Lemma setRoomUsers_ok r us st R :
  rooms st !! r = Some R →
  setRoomUsers r us st
  = Some (tt, mkState (allRooms st) (<[r := mkRoom (Room_Name R) us]> (rooms st))
                      (users st) (events st)).
Proof.
  intros HR. unfold setRoomUsers. by rewrite run_bind, (derefRoom_ok _ _ _ HR).
Qed.

Lemma setUserName_ok u name st U :
  users st !! u = Some U →
  setUserName u name st
  = Some (tt, mkState (allRooms st) (rooms st)
                      (<[u := mkUser name (User_Leavec U)]> (users st)) (events st)).
Proof.
  intros HU. unfold setUserName. by rewrite run_bind, (derefUser_ok _ _ _ HU).
Qed.

Lemma handleLeaveMessage_ok r u st R U :
  rooms st !! r = Some R →
  users st !! u = Some U →
  members_ok st (Room_Users R) →
  handleLeaveMessage r u st = Some (tt, leave_post st r R U).
Proof.
  intros HR HU Hm. unfold handleLeaveMessage, leave_post.
  mstep Lock_allRooms_ok. mstep Lock_room_ok.
  mstep derefRoom_ok. mstep derefUser_ok.
  mstep setRoomUsers_ok. mstep derefRoom_ok.
  rewrite run_bind, broadcastMessage_ok; msimpl.
  2:{ intros name v Hv. apply lookup_delete_Some in Hv as [_ Hv]. by apply (Hm name). }
  rewrite run_bind.
  destruct (decide (delete (User_Name U) (Room_Users R) = ∅)) as [He|Hne].
  - rewrite He, map_size_empty. cbn [Nat.eqb].
    rewrite run_bind. cbn [getAllRooms setAllRooms modify]. msimpl.
    mstep Unlock_room_ok. rewrite Unlock_allRooms_ok. msimpl.
    by rewrite <- !app_assoc.
  - apply map_size_non_empty_iff in Hne. apply Nat.eqb_neq in Hne. rewrite Hne.
    cbn [ret mret M_ret].
    mstep Unlock_room_ok. rewrite Unlock_allRooms_ok. msimpl.
    by rewrite <- !app_assoc.
Qed.

Lemma members_ok_join st us name u U' :
  members_ok st us →
  map_Forall (λ _ v, is_Some (<[u := U']> (users st) !! v)) (<[name := u]> us).
Proof.
  intros Hm k v Hv. destruct (decide (v = u)) as [->|Hne].
  - rewrite lookup_insert_eq. eauto.
  - rewrite lookup_insert_ne by done.
    apply lookup_insert_Some in Hv as [[_ ->]|[_ Hv]]; [done|].
    by apply (Hm k).
Qed.

Lemma handleJoinMessage_bad_room msg u st :
  bad_length (Join_Room msg) = true →
  handleJoinMessage msg u st
  = Some (inl "Room name must be between 1 and 128 characters.", st).
Proof. intros H. unfold handleJoinMessage. by rewrite H. Qed.

Lemma handleJoinMessage_bad_name msg u st :
  bad_length (Join_Room msg) = false →
  bad_length (Join_Name msg) = true →
  handleJoinMessage msg u st
  = Some (inl "Nickname must be between 1 and 128 characters.", st).
Proof. intros H1 H2. unfold handleJoinMessage. by rewrite H1, H2. Qed.

Lemma handleJoinMessage_in_use msg u st r R :
  bad_length (Join_Room msg) = false →
  bad_length (Join_Name msg) = false →
  allRooms st !! Join_Room msg = Some r →
  rooms st !! r = Some R →
  is_Some (Room_Users R !! Join_Name msg) →
  handleJoinMessage msg u st
  = Some (inl "Nickname in use.",
          add_events st [EvLock allRoomsMutex; EvLock (RoomMutex r);
                         EvUnlock (RoomMutex r); EvUnlock allRoomsMutex]).
Proof.
  intros H1 H2 Hr HR [v Hv]. unfold handleJoinMessage. rewrite H1, H2.
  mstep Lock_allRooms_ok. rewrite run_bind. unfold joinRoom.
  rewrite run_bind. cbn [getAllRooms]. msimpl. rewrite Hr.
  mstep Lock_room_ok. mstep derefRoom_ok. rewrite Hv.
  mstep Unlock_room_ok. cbn [ret mret M_ret].
  rewrite run_bind, Unlock_allRooms_ok. msimpl.
  by rewrite <- !app_assoc.
Qed.

Lemma handleJoinMessage_existing msg u st r R U :
  bad_length (Join_Room msg) = false →
  bad_length (Join_Name msg) = false →
  allRooms st !! Join_Room msg = Some r →
  rooms st !! r = Some R →
  Room_Users R !! Join_Name msg = None →
  users st !! u = Some U →
  members_ok st (Room_Users R) →
  handleJoinMessage msg u st
  = Some (inr r, join_post st msg u U r R
                   [EvLock (RoomMutex r); EvUnlock (RoomMutex r)]).
Proof.
  intros H1 H2 Hr HR Hn HU Hm. unfold handleJoinMessage. rewrite H1, H2.
  mstep Lock_allRooms_ok. rewrite run_bind. unfold joinRoom.
  rewrite run_bind. cbn [getAllRooms]. msimpl. rewrite Hr.
  mstep Lock_room_ok. mstep derefRoom_ok. rewrite Hn.
  mstep setRoomUsers_ok. mstep Unlock_room_ok. cbn [ret mret M_ret].
  mstep setUserName_ok. mstep derefRoom_ok. mstep derefUser_ok.
  mstep sendMessage_ok.
  rewrite run_bind, broadcastMessage_ok; msimpl;
    [|by apply members_ok_join].
  rewrite run_bind, Unlock_allRooms_ok. msimpl. cbn [ret mret M_ret].
  unfold join_post. rewrite (insert_id (allRooms st)) by done.
  by rewrite <- !app_assoc.
Qed.

Lemma handleJoinMessage_new msg u st U :
  bad_length (Join_Room msg) = false →
  bad_length (Join_Name msg) = false →
  allRooms st !! Join_Room msg = None →
  users st !! u = Some U →
  handleJoinMessage msg u st
  = Some (inr (fresh (dom (rooms st))),
          join_post st msg u U (fresh (dom (rooms st)))
                    (mkRoom (Join_Room msg) ∅) []).
Proof.
  intros H1 H2 Hr HU. unfold handleJoinMessage. rewrite H1, H2.
  mstep Lock_allRooms_ok. rewrite run_bind. unfold joinRoom.
  rewrite run_bind. cbn [getAllRooms]. msimpl. rewrite Hr.
  rewrite run_bind. cbn [newRoom]. msimpl.
  mstep derefRoom_ok. mstep setRoomUsers_ok.
  rewrite run_bind. cbn [getAllRooms]. msimpl.
  rewrite run_bind. cbn [setAllRooms modify]. msimpl. cbn [ret mret M_ret].
  rewrite insert_insert_eq.
  mstep setUserName_ok. mstep derefRoom_ok. mstep derefUser_ok.
  mstep sendMessage_ok.
  rewrite run_bind, broadcastMessage_ok; msimpl;
    [|by apply members_ok_join].
  rewrite run_bind, Unlock_allRooms_ok. msimpl. cbn [ret mret M_ret].
  unfold join_post. msimpl. by rewrite <- !app_assoc.
Qed.

Lemma handleGroupMessage_ok msg r u st R U :
  rooms st !! r = Some R →
  users st !! u = Some U →
  members_ok st (Room_Users R) →
  handleGroupMessage msg r u st
  = Some (None,
          add_events st
            ([EvLock (RoomMutex r)]
               ++ sends (users st) (Group (mkGroup (User_Name U) (Group_Text msg)))
                    (range_order (Room_Users R))
               ++ [EvUnlock (RoomMutex r)])).
Proof.
  intros HR HU Hm. unfold handleGroupMessage.
  mstep Lock_room_ok. mstep derefRoom_ok. mstep derefUser_ok.
  rewrite run_bind, broadcastMessage_ok; msimpl; [|done].
  mstep Unlock_room_ok. cbn [ret mret M_ret].
  by rewrite <- !app_assoc.
Qed.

— EXERCISE DESCRIPTION —
Exact reproduction of every entry is needed.

— ANSWER TO THE PROBLEM —
Lemma setRoomUsers_ok r us st R :
  rooms st !! r = Some R →
  setRoomUsers r us st
  = Some (tt, mkState (allRooms st) (<[r := mkRoom (Room_Name R) us]> (rooms st))
                      (users st) (events st)).
Proof.
  intros HR. unfold setRoomUsers. by rewrite run_bind, (derefRoom_ok _ _ _ HR).
Qed.

Lemma setUserName_ok u name st U :
  users st !! u = Some U →
  setUserName u name st
  = Some (tt, mkState (allRooms st) (rooms st)
                      (<[u := mkUser name (User_Leavec U)]> (users st)) (events st)).
Proof.
  intros HU. unfold setUserName. by rewrite run_bind, (derefUser_ok _ _ _ HU).
Qed.

Lemma handleLeaveMessage_ok r u st R U :
  rooms st !! r = Some R →
  users st !! u = Some U →
  members_ok st (Room_Users R) →
  handleLeaveMessage r u st = Some (tt, leave_post st r R U).
Proof.
  intros HR HU Hm. unfold handleLeaveMessage, leave_post.
  mstep Lock_allRooms_ok. mstep Lock_room_ok.
  mstep derefRoom_ok. mstep derefUser_ok.
  mstep setRoomUsers_ok. mstep derefRoom_ok.
  rewrite run_bind, broadcastMessage_ok; msimpl.
  2:{ intros name v Hv. apply lookup_delete_Some in Hv as [_ Hv]. by apply (Hm name). }
  rewrite run_bind.
  destruct (decide (delete (User_Name U) (Room_Users R) = ∅)) as [He|Hne].
  - rewrite He, map_size_empty. cbn [Nat.eqb].
    rewrite run_bind. cbn [getAllRooms setAllRooms modify]. msimpl.
    mstep Unlock_room_ok. rewrite Unlock_allRooms_ok. msimpl.
    by rewrite <- !app_assoc.
  - apply map_size_non_empty_iff in Hne. apply Nat.eqb_neq in Hne. rewrite Hne.
    cbn [ret mret M_ret].
    mstep Unlock_room_ok. rewrite Unlock_allRooms_ok. msimpl.
    by rewrite <- !app_assoc.
Qed.

Lemma members_ok_join st us name u U' :
  members_ok st us →
  map_Forall (λ _ v, is_Some (<[u := U']> (users st) !! v)) (<[name := u]> us).
Proof.
  intros Hm k v Hv. destruct (decide (v = u)) as [->|Hne].
  - rewrite lookup_insert_eq. eauto.
  - rewrite lookup_insert_ne by done.
    apply lookup_insert_Some in Hv as [[_ ->]|[_ Hv]]; [done|].
    by apply (Hm k).
Qed.

Lemma handleJoinMessage_bad_room msg u st :
  bad_length (Join_Room msg) = true →
  handleJoinMessage msg u st
  = Some (inl "Room name must be between 1 and 128 characters.", st).
Proof. intros H. unfold handleJoinMessage. by rewrite H. Qed.

Lemma handleJoinMessage_bad_name msg u st :
  bad_length (Join_Room msg) = false →
  bad_length (Join_Name msg) = true →
  handleJoinMessage msg u st
  = Some (inl "Nickname must be between 1 and 128 characters.", st).
Proof. intros H1 H2. unfold handleJoinMessage. by rewrite H1, H2. Qed.

Lemma handleJoinMessage_in_use msg u st r R :
  bad_length (Join_Room msg) = false →
  bad_length (Join_Name msg) = false →
  allRooms st !! Join_Room msg = Some r →
  rooms st !! r = Some R →
  is_Some (Room_Users R !! Join_Name msg) →
  handleJoinMessage msg u st
  = Some (inl "Nickname in use.",
          add_events st [EvLock allRoomsMutex; EvLock (RoomMutex r);
                         EvUnlock (RoomMutex r); EvUnlock allRoomsMutex]).
Proof.
  intros H1 H2 Hr HR [v Hv]. unfold handleJoinMessage. rewrite H1, H2.
  mstep Lock_allRooms_ok. rewrite run_bind. unfold joinRoom.
  rewrite run_bind. cbn [getAllRooms]. msimpl. rewrite Hr.
  mstep Lock_room_ok. mstep derefRoom_ok. rewrite Hv.
  mstep Unlock_room_ok. cbn [ret mret M_ret].
  rewrite run_bind, Unlock_allRooms_ok. msimpl.
  by rewrite <- !app_assoc.
Qed.

Lemma handleJoinMessage_existing msg u st r R U :
  bad_length (Join_Room msg) = false →
  bad_length (Join_Name msg) = false →
  allRooms st !! Join_Room msg = Some r →
  rooms st !! r = Some R →
  Room_Users R !! Join_Name msg = None →
  users st !! u = Some U →
  members_ok st (Room_Users R) →
  handleJoinMessage msg u st
  = Some (inr r, join_post st msg u U r R
                   [EvLock (RoomMutex r); EvUnlock (RoomMutex r)]).
Proof.
  intros H1 H2 Hr HR Hn HU Hm. unfold handleJoinMessage. rewrite H1, H2.
  mstep Lock_allRooms_ok. rewrite run_bind. unfold joinRoom.
  rewrite run_bind. cbn [getAllRooms]. msimpl. rewrite Hr.
  mstep Lock_room_ok. mstep derefRoom_ok. rewrite Hn.
  mstep setRoomUsers_ok. mstep Unlock_room_ok. cbn [ret mret M_ret].
  mstep setUserName_ok. mstep derefRoom_ok. mstep derefUser_ok.
  mstep sendMessage_ok.
  rewrite run_bind, broadcastMessage_ok; msimpl;
    [|by apply members_ok_join].
  rewrite run_bind, Unlock_allRooms_ok. msimpl. cbn [ret mret M_ret].
  unfold join_post. rewrite (insert_id (allRooms st)) by done.
  by rewrite <- !app_assoc.
Qed.

Lemma handleJoinMessage_new msg u st U :
  bad_length (Join_Room msg) = false →
  bad_length (Join_Name msg) = false →
  allRooms st !! Join_Room msg = None →
  users st !! u = Some U →
  handleJoinMessage msg u st
  = Some (inr (fresh (dom (rooms st))),
          join_post st msg u U (fresh (dom (rooms st)))
                    (mkRoom (Join_Room msg) ∅) []).
Proof.
  intros H1 H2 Hr HU. unfold handleJoinMessage. rewrite H1, H2.
  mstep Lock_allRooms_ok. rewrite run_bind. unfold joinRoom.
  rewrite run_bind. cbn [getAllRooms]. msimpl. rewrite Hr.
  rewrite run_bind. cbn [newRoom]. msimpl.
  mstep derefRoom_ok. mstep setRoomUsers_ok.
  rewrite run_bind. cbn [getAllRooms]. msimpl.
  rewrite run_bind. cbn [setAllRooms modify]. msimpl. cbn [ret mret M_ret].
  rewrite insert_insert_eq.
  mstep setUserName_ok. mstep derefRoom_ok. mstep derefUser_ok.
  mstep sendMessage_ok.
  rewrite run_bind, broadcastMessage_ok; msimpl;
    [|by apply members_ok_join].
  rewrite run_bind, Unlock_allRooms_ok. msimpl. cbn [ret mret M_ret].
  unfold join_post. msimpl. by rewrite <- !app_assoc.
Qed.

Lemma handleGroupMessage_ok msg r u st R U :
  rooms st !! r = Some R →
  users st !! u = Some U →
  members_ok st (Room_Users R) →
  handleGroupMessage msg r u st
  = Some (None,
          add_events st
            ([EvLock (RoomMutex r)]
               ++ sends (users st) (Group (mkGroup (User_Name U) (Group_Text msg)))
                    (range_order (Room_Users R))
               ++ [EvUnlock (RoomMutex r)])).
Proof.
  intros HR HU Hm. unfold handleGroupMessage.
  mstep Lock_room_ok. mstep derefRoom_ok. mstep derefUser_ok.
  rewrite run_bind, broadcastMessage_ok; msimpl; [|done].
  mstep Unlock_room_ok. cbn [ret mret M_ret].
  by rewrite <- !app_assoc.
Qed.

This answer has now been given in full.